I love snow drops. They are the earliest blooming flower I know of that grows in my climate. They bloom so early that they often have to poke up through not only soil, but also snow to make their first appearance. You may measure by day length, temperature, or the return of the robin, but for me these little flowers deliver the promise that winter will end, and spring is coming. I have made it through another winter.
My yard is full of signs that winter has really finished, and we can truly believe that spring is here. Lots of plants are sending up their first shoots or forming their first buds.
These alien red knobs will grow into clusters of rhubarb leaves.
On the left, the leaves and flower buds of my Lenten Rose. It has 3 more weeks if it's going to open those flowers during lent this year. On the right are the first flower buds to turn white on my pieris japonica.
I've been playing with techniques to extent my vegetable harvest into the winter. My ultimate goal is to be able to keep harvesting fresh veg throughout the entire year. Much of what I grew undercover this year we ate for Christmas dinner. Some of what was left succumbed to the cold, but there were some survivors.
The lettuce I grew in a cold frame only survived until Christmas dinner, which was my goal for it. Most lettuce is too tender to make it through my zone 5 winter, even in a cold frame, and I hadn't planted winter hardy varieties, just a general mix. Even so, it was a delight to open the frame and find that from that mix one arugula plant and what I think is frisee, have survived. I gave them compost and then planted new tender lettuce greens around them. While the soil in the exposed parts of my garden is still much too cold and sodden for planting, the soil inside the frame is ready. The rest of the garden will most likely not be ready like this until the middle of April, so even though there isn't exactly a meal in here, by leaving the cold frame in place all winter I'll be harvesting baby salad greens from what I just planted by the end of April.

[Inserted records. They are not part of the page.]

(* ===== verification/Rewards.v ===== *)
(** * Rewards and reputations of workers

    [adic-pouw/src/rewards.rs] and [reputation.rs]: what a completed task gives to its workers and
    validators and what is slashed, both recorded only; and the multiplicative updates of a worker's
    reputation, which share the tracker of the consensus layer.  [reward_iter] and [slash_iter] are the
    iterators of the two histories. *)

From S2P Require Import Prelude F64 Message Encoders Amount EconStorage Balance Lock Reputation Escrow Voting Application TaskTypes.

Record RewardConfig := mkRewardConfig {
  base_reward_percentage : f64;
  max_quality_bonus : f64;
  max_speed_bonus : f64;
  validator_reward_percentage : f64;
  enable_vesting : bool;
  vesting_threshold : AdicAmount;
  vesting_duration_epochs : Z;
}.
Definition reward_config_default : RewardConfig :=
  mkRewardConfig (f64_lit 7 10) (f64_lit 2 10) (f64_lit 1 10) (f64_lit 5 100) true (from_adic (f64_of_Z 1000)) 100.

Record RewardManager (St : Type) := mkRewards {
  rm_escrow : EscrowManager St;
  rm_config : RewardConfig;
  rm_reward_history : gmap TaskId (list RewardDistribution);
  rm_slashing_history : gmap TaskId (list SlashingEvent);
}.
Arguments mkRewards {St}.
Arguments rm_escrow {St}.
Arguments rm_config {St}.
Arguments rm_reward_history {St}.
Arguments rm_slashing_history {St}.

Definition reward_manager_new {St} (escrow : EscrowManager St) (config : RewardConfig) : RewardManager St := mkRewards escrow config ∅ ∅.

Record RewardStats := mkRewardStats {
  total_tasks_rewarded : Z;
  total_tasks_slashed : Z;
  rs_total_rewards_distributed : AdicAmount;
  total_collateral_slashed : AdicAmount;
}.

(** A worker with its quality score and speed ratio. *)
Abbreviation RatedWorker := (PublicKey * f64 * f64)%type.

(** [a / b] of unsigned integers with [b = max(_, 1)]. *)
Definition equal_share (total : Z) (n : nat) : Z := total / Z.max (Z.of_nat n) 1.

Section rewards.
Context {St : Type} `{!EconomicsStorage St}.
Context (now : Z) (digest : Bytes -> string).
Context (reward_iter : gmap TaskId (list RewardDistribution) -> list (TaskId * list RewardDistribution)).
Context (slash_iter : gmap TaskId (list SlashingEvent) -> list (TaskId * list SlashingEvent)).
Abbreviation RM := (RewardManager St).
Abbreviation RMM := (M RM PoUWError).
Implicit Types s : RM.

Definition create_vesting_schedule (config : RewardConfig) (amount : AdicAmount) (start_epoch : Z) : result PoUWError (option VestingSchedule) :=
  if negb (enable_vesting config) then Ok None
  else if amount <? vesting_threshold config then Ok None
  else
    let duration := vesting_duration_epochs config in
    let? vested_per_epoch_base := div_by amount duration in
    Ok (Some (mkVesting amount vested_per_epoch_base start_epoch duration)).

Definition base_amount (config : RewardConfig) (per_worker_base : Z) : Z :=
  f64_to_u64 (f64_mul (f64_of_Z per_worker_base) (base_reward_percentage config)).
Definition quality_bonus (config : RewardConfig) (per_worker_base : Z) (quality_score : f64) : Z :=
  f64_to_u64 (f64_mul (f64_mul (f64_of_Z per_worker_base) (max_quality_bonus config)) (f64_clamp (f64_of_Z 0) (f64_of_Z 1) quality_score)).
Definition speed_bonus (config : RewardConfig) (per_worker_base : Z) (speed_ratio : f64) : Z :=
  f64_to_u64 (f64_mul (f64_mul (f64_of_Z per_worker_base) (max_speed_bonus config))
    (f64_max (f64_sub (f64_min speed_ratio (f64_of_Z 2)) (f64_of_Z 1)) (f64_of_Z 0))).

(** The distributions of one worker. *)
Definition worker_rewards (config : RewardConfig) (per_worker_base current_epoch : Z) (w : RatedWorker) : result PoUWError (list RewardDistribution) :=
  let '(worker, quality_score, speed_ratio) := w in
  let quality := quality_bonus config per_worker_base quality_score in
  let speed := speed_bonus config per_worker_base speed_ratio in
  let? quality_part :=
    (if 0 <? quality then
       let? vesting := create_vesting_schedule config quality current_epoch in Ok [mkDistribution worker quality QualityBonus vesting]
     else Ok []) in
  Ok (mkDistribution worker (base_amount config per_worker_base) BaseReward None ::
      quality_part ++ if 0 <? speed then [mkDistribution worker speed SpeedBonus None] else []).

Fixpoint all_worker_rewards (config : RewardConfig) (per_worker_base current_epoch : Z) (workers : list RatedWorker) : result PoUWError (list RewardDistribution) :=
  match workers with
  | [] => Ok []
  | w :: workers =>
      let? ds := worker_rewards config per_worker_base current_epoch w in
      let? rest := all_worker_rewards config per_worker_base current_epoch workers in
      Ok (ds ++ rest)
  end.

Definition validator_total (config : RewardConfig) (total_reward : AdicAmount) : Z :=
  f64_to_u64 (f64_mul (f64_of_Z total_reward) (validator_reward_percentage config)).
Definition worker_pool (config : RewardConfig) (total_reward : AdicAmount) : Z :=
  f64_to_u64 (f64_mul (f64_of_Z total_reward) (f64_sub (f64_of_Z 1) (validator_reward_percentage config))).
Definition validator_rewards (per_validator : Z) (validators : list PublicKey) : list RewardDistribution :=
  (fun v => mkDistribution v per_validator ValidationReward None) <$> validators.

Definition with_reward_history f s : RM := mkRewards (rm_escrow s) (rm_config s) (f (rm_reward_history s)) (rm_slashing_history s).
Definition with_slashing_history f s : RM := mkRewards (rm_escrow s) (rm_config s) (rm_reward_history s) (f (rm_slashing_history s)).
Definition with_rm_escrow (em : EscrowManager St) s : RM := mkRewards em (rm_config s) (rm_reward_history s) (rm_slashing_history s).
(* ===== verification/Conflicts.v ===== *)
(** * Conflicts between proposals

    [adic-governance/src/conflict_resolution.rs]: pairs of decided proposals that change the same
    parameter or axis or are enacted close to each other, the choice of a winner by priority, and the
    convergence metrics.

    [blake3] hashes, [timestamp] is the second of a time ([chrono]), [ln] the natural logarithm and
    [values_iter] the order of the values of a map.  [sort_by] gets two scores, as only pairs are
    stored: the insertion sort compares them as it does. *)

From S2P Require Import Prelude F64 Message Voting Lifecycle.

Inductive ConflictType := OverlappingParameters | OverlappingAxes | OverlappingEnactment.
Inductive ResolutionStatus := ResPending | ResResolving | ResResolved | ResAllRejected.
#[export] Instance ResolutionStatus_eq_dec : EqDecision ResolutionStatus.
Proof. solve_decision. Defined.

Record ConflictSet := mkConflict {
  cs_conflict_id : Hash;
  cs_proposals : list Hash;
  cs_type : ConflictType;
  cs_status : ResolutionStatus;
  cs_winner : option Hash;
}.

Record PriorityScore := mkScore {
  sc_proposal_id : Hash;
  sc_class_priority : Z;
  sc_finality_time : Z;
  sc_quorum_margin : f64;
}.

Record ConvergenceMetrics := mkMetrics {
  cm_total_energy : f64;
  cm_per_proposal_energy : gmap Hash f64;
  cm_entropy : f64;
  cm_rounds_since_change : Z;
  cm_converged : bool;
}.

Record ConflictResolver := mkResolver {
  cr_conflicts : gmap Hash ConflictSet;
  cr_proposal_to_conflicts : gmap Hash (list Hash);
}.
Definition resolver_new : ConflictResolver := mkResolver ∅ ∅.

Inductive ConflictError := ConflictNotFound | ConflictingProposalNotFound (id : Hash).

Abbreviation RM := (M ConflictResolver ConflictError).
Implicit Types s : ConflictResolver.

(** The order of byte arrays. *)
Fixpoint bytes_compare (a b : Bytes) : comparison :=
  match a, b with
  | [], [] => Eq
  | [], _ :: _ => Lt
  | _ :: _, [] => Gt
  | x :: a, y :: b => match x ?= y with Eq => bytes_compare a b | c => c end
  end.
Definition id_leb (a b : Bytes) : bool := match bytes_compare a b with Gt => false | _ => true end.

Definition score_compare (x y : PriorityScore) : comparison :=
  match sc_class_priority x ?= sc_class_priority y with
  | Gt => Gt
  | Lt => Lt
  | Eq =>
      match sc_finality_time x ?= sc_finality_time y with
      | Lt => Gt
      | Gt => Lt
      | Eq =>
          let margin_diff := f64_sub (sc_quorum_margin x) (sc_quorum_margin y) in
          if f64_gtb (f64_abs margin_diff) (f64_lit 1 10000)
          then if f64_gtb margin_diff (f64_of_Z 0) then Gt else Lt
          else bytes_compare (sc_proposal_id x) (sc_proposal_id y)
      end
  end.

(** [sort_by(|a, b| a.compare(b).reverse())]: [y] goes before [x] only when it is greater. *)
Definition priority_leb (x y : PriorityScore) : bool := match score_compare y x with Gt => false | _ => true end.

(** The proposals by number. *)
Definition Proposals (V : Type) : Type := gmap Hash (GovernanceProposal V).

Section resolver.
Context {V : Type} (blake3 : Bytes -> Bytes) (timestamp : Z -> Z).
Abbreviation Proposal := (GovernanceProposal V).

(** ** Detection *)

Definition is_decided (p : Proposal) : bool := bool_decide (gp_status p = Succeeded) || bool_decide (gp_status p = Enacting).

Definition check_pair_conflict (p1 p2 : Proposal) : option ConflictType :=
  if negb (bool_decide ((list_to_set (gp_param_keys p1) : gset string) ## list_to_set (gp_param_keys p2))) then Some OverlappingParameters
  else if (match gp_axis_changes p1, gp_axis_changes p2 with
           | Some axis1, Some axis2 => ac_axis_id axis1 =? ac_axis_id axis2
           | _, _ => false
           end) then Some OverlappingAxes
  else if Z.abs (gp_enact_epoch p1 - gp_enact_epoch p2) <? 100 then Some OverlappingEnactment
  else None.

Definition compute_conflict_id (proposal_ids : list Hash) : Hash := blake3 (concat (isort id_leb proposal_ids)).

Definition link (cid : Hash) (links : gmap Hash (list Hash)) (pid : Hash) : gmap Hash (list Hash) :=
  <[pid := default [] (links !! pid) ++ [cid]]> links.
Definition conflict_of (p1 p2 : Proposal) (t : ConflictType) : ConflictSet :=
  mkConflict (compute_conflict_id [gp_id p1; gp_id p2]) [gp_id p1; gp_id p2] t ResPending None.
Definition store_conflict (c : ConflictSet) s : ConflictResolver :=
  mkResolver (<[cs_conflict_id c := c]> (cr_conflicts s))
    (foldl (link (cs_conflict_id c)) (cr_proposal_to_conflicts s) (cs_proposals c)).

Definition detect_pair (p1 : Proposal) (st : ConflictResolver * list ConflictSet) (p2 : Proposal) : ConflictResolver * list ConflictSet :=
  match check_pair_conflict p1 p2 with
  | Some t => let c := conflict_of p1 p2 t in (store_conflict c st.1, st.2 ++ [c])
  | None => st
  end.
(** The pairs of the two loops, [i] before [j]. *)
Fixpoint detect_pairs (st : ConflictResolver * list ConflictSet) (active : list Proposal) : ConflictResolver * list ConflictSet :=
  match active with
  | [] => st
  | p1 :: rest => detect_pairs (foldl (detect_pair p1) st rest) rest
  end.
Definition detect_conflicts (proposals : list Proposal) s : ConflictResolver * list ConflictSet :=
  detect_pairs (s, []) (List.filter is_decided proposals).

(** ** Resolution *)

Definition with_conflict_sets (f : gmap Hash ConflictSet -> gmap Hash ConflictSet) s : ConflictResolver :=
  mkResolver (f (cr_conflicts s)) (cr_proposal_to_conflicts s).
Definition with_resolution (st : ResolutionStatus) (winner : option Hash) (c : ConflictSet) : ConflictSet :=
  mkConflict (cs_conflict_id c) (cs_proposals c) (cs_type c) st winner.

Definition class_priority (c : ProposalClass) : Z := match c with Constitutional => 2 | Operational => 1 end.
Definition priority_of (id : Hash) (p : Proposal) : PriorityScore :=
  mkScore id (class_priority (gp_class p)) (timestamp (gp_creation p)) (default (f64_of_Z 0) (vote_percentage p)).

Fixpoint collect_scores (proposals : Proposals V) (ids : list Hash) : result ConflictError (list PriorityScore) :=
  match ids with
  | [] => Ok []
  | id :: ids =>
      let? p := result_of_option (proposals !! id) (ConflictingProposalNotFound id) in
      let? scores := collect_scores proposals ids in
      Ok (priority_of id p :: scores)
  end.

I also covered one garden bed with a mini hoop tunnel for the winter, and filled it with hearty winter greens. Interestingly all of the arugula in here died in January or February, as did the tatsoi and some of the kale. My favorite cooking green, red giant mustard, did great this winter, as usual. It's the green and purple leaves in the front of this pic, with some of the kale (yellow brown around the edges) in the background.
This is the hoop tunnel with the plastic pulled back for planting:
I raked back the leaf mulch from fall, spread an inch of compost, raked back the mulch and planted rows of early greens, with mulch mounded between them. The trick now is knowing when to cover the tunnel fully with plastic to keep the seedlings warm, and when to vent or even fully uncover during the day so that they can get full sun. On a warm day the tunnel will get too hot and fry all the little seedlings inside, or so I've read.
This is only the second winter that I've used the tunnel, so I am still experimenting with varieties, hardware, and planting times to optimize my late fall and early spring growing. I have big plans to expand my veg production through next winter and to make it easier to harvest in snow.